━━ Data excerpts ━━

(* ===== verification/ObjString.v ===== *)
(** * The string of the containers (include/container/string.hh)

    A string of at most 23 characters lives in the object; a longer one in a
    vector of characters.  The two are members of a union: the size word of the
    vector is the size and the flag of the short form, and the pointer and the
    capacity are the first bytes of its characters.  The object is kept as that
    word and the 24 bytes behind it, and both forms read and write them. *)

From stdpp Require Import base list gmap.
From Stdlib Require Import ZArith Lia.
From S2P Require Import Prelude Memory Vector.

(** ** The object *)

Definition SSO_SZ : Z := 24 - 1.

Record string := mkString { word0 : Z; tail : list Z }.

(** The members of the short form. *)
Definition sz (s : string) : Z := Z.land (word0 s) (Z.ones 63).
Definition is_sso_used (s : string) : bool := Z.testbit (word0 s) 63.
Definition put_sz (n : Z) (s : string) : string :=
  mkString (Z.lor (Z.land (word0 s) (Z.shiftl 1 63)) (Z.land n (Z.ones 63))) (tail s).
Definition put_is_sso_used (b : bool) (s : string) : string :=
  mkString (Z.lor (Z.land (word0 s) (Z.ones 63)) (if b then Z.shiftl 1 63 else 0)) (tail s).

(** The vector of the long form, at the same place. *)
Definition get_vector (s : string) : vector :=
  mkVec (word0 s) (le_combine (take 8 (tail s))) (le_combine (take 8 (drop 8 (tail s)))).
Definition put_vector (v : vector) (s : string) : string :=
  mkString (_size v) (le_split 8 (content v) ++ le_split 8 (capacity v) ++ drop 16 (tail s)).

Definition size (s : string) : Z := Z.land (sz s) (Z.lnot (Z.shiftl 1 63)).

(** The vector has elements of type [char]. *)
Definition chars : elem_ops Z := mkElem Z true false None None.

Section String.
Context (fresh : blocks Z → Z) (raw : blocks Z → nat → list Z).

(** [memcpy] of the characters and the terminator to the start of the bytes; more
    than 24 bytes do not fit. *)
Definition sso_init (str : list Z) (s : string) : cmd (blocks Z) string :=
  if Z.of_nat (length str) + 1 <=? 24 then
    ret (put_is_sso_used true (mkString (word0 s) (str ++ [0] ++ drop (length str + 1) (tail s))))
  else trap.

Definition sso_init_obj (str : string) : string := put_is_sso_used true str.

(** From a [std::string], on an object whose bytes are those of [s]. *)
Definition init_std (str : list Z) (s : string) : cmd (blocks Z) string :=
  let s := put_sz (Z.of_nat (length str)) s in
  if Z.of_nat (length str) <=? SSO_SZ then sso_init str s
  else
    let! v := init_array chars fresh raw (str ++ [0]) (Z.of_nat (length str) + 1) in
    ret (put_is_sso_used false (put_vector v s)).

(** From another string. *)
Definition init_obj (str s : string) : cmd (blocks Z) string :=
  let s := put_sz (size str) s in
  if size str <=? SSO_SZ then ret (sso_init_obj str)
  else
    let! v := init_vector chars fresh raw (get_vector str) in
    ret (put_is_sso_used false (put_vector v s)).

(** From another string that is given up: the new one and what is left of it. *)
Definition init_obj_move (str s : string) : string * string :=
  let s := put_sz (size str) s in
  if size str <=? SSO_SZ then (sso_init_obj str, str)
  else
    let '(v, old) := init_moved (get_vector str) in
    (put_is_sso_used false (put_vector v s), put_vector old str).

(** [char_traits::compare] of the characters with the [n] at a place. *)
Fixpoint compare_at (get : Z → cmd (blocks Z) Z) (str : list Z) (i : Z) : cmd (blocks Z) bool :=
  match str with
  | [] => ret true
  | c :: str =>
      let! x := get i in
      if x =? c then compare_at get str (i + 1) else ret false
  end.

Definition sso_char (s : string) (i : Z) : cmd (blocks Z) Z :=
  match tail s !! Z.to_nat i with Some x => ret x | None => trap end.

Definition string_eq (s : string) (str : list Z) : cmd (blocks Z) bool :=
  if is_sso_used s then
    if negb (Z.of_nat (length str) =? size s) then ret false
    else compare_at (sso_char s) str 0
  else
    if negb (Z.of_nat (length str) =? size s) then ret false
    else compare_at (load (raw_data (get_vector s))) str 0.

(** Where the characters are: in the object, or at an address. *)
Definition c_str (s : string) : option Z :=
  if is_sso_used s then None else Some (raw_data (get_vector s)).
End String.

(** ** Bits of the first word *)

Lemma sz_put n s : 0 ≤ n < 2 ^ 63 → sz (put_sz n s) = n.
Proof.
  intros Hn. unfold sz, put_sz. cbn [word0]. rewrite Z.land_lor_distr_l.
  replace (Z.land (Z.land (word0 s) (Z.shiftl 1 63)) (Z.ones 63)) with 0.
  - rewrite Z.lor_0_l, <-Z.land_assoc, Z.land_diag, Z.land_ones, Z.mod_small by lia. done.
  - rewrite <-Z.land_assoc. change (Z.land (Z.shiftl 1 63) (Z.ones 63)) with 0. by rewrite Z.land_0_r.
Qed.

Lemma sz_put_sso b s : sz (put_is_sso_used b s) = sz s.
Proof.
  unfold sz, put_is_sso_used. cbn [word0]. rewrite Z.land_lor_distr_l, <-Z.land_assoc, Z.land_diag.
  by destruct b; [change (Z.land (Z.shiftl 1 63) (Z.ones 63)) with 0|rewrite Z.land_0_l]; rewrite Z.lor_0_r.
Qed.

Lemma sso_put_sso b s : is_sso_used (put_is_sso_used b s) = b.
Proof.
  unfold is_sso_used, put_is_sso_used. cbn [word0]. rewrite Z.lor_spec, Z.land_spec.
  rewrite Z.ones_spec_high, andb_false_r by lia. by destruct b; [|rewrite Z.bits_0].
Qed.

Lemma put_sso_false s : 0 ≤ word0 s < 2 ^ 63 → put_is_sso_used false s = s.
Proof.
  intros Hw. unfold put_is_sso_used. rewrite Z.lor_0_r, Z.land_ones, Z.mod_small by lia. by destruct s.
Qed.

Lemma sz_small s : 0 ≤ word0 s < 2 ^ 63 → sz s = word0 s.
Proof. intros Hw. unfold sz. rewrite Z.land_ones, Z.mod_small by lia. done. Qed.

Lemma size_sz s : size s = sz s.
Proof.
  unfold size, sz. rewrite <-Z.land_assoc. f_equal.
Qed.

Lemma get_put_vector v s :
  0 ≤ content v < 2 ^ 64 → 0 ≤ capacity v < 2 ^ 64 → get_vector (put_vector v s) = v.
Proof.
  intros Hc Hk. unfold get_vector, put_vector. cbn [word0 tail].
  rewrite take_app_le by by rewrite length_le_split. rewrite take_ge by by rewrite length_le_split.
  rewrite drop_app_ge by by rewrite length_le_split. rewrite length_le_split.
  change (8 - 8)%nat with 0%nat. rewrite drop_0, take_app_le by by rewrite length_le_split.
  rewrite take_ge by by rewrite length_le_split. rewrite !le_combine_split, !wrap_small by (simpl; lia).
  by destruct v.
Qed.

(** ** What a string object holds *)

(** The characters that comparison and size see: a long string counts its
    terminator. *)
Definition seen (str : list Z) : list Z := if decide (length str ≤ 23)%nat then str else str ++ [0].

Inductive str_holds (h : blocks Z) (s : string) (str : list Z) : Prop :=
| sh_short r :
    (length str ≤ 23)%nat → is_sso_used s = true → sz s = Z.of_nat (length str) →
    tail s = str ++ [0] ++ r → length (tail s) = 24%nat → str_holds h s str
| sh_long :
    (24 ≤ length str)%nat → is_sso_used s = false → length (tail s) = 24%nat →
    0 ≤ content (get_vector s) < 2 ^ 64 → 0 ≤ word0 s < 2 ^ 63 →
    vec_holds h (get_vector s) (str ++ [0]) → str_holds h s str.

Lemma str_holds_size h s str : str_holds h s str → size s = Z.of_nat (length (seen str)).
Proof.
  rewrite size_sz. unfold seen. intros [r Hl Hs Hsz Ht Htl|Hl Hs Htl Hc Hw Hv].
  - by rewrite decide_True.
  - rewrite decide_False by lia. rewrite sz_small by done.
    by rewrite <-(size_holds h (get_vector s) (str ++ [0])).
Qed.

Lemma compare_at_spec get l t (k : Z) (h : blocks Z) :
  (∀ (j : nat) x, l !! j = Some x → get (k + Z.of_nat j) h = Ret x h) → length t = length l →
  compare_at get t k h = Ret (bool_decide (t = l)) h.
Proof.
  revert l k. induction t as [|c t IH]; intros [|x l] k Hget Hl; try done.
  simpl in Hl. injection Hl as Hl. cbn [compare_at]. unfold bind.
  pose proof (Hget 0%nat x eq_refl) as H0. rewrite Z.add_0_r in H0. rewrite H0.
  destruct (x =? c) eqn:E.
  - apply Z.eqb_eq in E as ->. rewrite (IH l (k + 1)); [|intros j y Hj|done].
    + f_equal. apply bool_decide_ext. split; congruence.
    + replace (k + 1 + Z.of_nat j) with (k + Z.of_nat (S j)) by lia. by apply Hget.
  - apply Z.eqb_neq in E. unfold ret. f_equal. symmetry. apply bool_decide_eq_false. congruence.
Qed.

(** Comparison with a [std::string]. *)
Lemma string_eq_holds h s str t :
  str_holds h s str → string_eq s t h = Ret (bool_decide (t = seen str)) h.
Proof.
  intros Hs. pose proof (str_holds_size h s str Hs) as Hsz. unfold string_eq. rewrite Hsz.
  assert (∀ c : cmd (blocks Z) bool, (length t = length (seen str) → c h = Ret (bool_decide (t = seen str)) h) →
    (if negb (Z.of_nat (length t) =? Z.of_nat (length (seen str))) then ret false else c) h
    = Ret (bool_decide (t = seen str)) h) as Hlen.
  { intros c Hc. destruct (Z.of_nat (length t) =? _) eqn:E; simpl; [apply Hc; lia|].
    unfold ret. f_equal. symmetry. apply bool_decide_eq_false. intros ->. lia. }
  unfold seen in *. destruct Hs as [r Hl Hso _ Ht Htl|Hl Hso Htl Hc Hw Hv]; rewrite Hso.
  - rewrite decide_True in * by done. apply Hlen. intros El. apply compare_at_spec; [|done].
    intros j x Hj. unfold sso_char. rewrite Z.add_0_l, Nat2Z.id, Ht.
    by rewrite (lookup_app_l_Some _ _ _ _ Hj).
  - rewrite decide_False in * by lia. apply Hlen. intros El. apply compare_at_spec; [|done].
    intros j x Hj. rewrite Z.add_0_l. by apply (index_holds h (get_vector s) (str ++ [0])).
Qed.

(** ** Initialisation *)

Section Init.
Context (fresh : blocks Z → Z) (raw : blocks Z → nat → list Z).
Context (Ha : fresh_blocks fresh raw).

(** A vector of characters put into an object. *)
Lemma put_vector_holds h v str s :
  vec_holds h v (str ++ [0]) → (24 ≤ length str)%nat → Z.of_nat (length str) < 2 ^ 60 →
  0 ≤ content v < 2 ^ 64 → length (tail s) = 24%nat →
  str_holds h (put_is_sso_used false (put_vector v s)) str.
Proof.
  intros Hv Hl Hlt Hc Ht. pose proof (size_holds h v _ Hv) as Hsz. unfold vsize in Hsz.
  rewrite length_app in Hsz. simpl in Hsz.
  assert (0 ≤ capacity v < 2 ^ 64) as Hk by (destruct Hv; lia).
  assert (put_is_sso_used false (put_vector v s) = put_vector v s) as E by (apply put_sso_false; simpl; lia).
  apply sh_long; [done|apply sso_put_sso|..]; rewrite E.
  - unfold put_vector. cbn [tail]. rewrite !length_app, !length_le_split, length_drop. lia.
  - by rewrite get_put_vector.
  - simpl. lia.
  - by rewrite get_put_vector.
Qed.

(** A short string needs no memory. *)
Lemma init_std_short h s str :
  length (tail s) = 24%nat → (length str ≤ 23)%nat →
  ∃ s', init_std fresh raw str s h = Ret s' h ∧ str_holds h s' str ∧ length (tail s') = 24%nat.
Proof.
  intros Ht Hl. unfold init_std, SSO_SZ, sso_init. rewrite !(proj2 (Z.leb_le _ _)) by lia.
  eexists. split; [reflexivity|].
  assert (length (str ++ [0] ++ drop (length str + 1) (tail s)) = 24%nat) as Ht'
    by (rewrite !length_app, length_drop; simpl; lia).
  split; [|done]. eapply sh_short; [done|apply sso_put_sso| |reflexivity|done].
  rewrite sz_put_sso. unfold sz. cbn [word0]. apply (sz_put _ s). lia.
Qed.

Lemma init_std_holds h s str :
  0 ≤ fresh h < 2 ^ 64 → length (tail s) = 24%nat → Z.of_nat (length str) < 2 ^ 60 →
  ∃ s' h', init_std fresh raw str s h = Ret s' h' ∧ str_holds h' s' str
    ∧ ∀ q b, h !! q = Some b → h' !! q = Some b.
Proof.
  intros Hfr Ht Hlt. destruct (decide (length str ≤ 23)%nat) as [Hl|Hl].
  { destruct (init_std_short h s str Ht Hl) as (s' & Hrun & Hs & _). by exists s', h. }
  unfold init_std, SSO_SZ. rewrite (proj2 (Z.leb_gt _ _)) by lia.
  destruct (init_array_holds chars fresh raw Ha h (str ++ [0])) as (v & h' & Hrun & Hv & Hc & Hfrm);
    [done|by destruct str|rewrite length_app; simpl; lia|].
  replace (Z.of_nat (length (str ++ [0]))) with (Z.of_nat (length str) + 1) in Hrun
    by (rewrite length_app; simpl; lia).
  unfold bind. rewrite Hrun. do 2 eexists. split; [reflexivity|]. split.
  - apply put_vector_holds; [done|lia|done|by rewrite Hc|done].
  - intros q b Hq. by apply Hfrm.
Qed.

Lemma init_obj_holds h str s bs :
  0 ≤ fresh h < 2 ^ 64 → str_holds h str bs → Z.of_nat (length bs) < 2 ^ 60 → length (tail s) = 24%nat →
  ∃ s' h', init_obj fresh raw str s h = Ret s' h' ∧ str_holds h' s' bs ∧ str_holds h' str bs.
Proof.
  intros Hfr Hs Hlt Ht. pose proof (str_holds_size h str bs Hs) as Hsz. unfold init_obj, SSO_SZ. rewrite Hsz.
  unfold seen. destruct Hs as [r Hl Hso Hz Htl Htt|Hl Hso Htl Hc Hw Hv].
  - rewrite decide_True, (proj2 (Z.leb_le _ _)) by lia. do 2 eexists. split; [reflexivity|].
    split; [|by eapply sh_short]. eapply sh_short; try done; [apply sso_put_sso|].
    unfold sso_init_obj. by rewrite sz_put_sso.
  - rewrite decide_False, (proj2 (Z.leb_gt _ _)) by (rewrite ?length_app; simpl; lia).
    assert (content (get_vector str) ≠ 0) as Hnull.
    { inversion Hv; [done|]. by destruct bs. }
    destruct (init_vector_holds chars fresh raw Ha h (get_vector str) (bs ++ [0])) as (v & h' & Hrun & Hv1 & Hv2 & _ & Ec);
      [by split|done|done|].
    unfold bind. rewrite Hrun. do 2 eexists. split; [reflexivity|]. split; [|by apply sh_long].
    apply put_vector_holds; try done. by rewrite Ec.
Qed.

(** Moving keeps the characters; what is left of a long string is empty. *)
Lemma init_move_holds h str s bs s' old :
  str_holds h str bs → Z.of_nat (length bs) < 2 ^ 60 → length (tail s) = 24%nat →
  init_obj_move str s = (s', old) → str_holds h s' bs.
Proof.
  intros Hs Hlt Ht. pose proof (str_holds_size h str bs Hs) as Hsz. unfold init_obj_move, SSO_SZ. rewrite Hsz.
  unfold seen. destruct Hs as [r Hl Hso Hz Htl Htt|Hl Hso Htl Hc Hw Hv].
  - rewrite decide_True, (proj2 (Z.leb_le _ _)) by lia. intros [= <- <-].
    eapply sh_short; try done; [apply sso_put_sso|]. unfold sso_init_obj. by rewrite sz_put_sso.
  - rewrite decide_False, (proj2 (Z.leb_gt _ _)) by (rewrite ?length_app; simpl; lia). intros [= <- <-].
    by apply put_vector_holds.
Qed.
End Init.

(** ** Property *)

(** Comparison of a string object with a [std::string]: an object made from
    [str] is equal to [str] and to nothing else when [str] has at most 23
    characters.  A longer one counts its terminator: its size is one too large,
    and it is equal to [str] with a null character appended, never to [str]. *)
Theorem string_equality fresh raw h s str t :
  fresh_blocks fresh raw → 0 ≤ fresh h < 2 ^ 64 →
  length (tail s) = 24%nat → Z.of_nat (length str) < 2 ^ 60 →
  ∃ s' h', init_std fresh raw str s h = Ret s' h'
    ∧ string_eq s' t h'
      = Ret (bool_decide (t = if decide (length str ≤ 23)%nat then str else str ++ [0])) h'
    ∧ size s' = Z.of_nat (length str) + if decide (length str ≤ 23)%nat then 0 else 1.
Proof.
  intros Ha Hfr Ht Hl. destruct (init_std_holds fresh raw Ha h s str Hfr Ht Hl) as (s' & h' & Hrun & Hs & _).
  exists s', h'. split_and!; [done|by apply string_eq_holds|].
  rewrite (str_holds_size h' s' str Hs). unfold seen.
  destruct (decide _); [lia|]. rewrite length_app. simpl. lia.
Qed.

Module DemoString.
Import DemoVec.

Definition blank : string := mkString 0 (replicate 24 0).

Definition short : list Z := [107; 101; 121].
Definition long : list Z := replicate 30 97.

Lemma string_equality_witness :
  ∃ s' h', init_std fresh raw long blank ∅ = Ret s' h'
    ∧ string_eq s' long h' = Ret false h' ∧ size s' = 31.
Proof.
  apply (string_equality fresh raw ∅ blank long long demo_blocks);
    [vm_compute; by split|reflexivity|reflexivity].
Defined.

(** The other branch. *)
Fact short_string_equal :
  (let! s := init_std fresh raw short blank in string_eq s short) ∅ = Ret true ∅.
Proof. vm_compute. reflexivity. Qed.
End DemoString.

━━━

**Description of the task:** From the records above, report the number of lines that hold the string "blank" and add nothing.

**Solution:** 4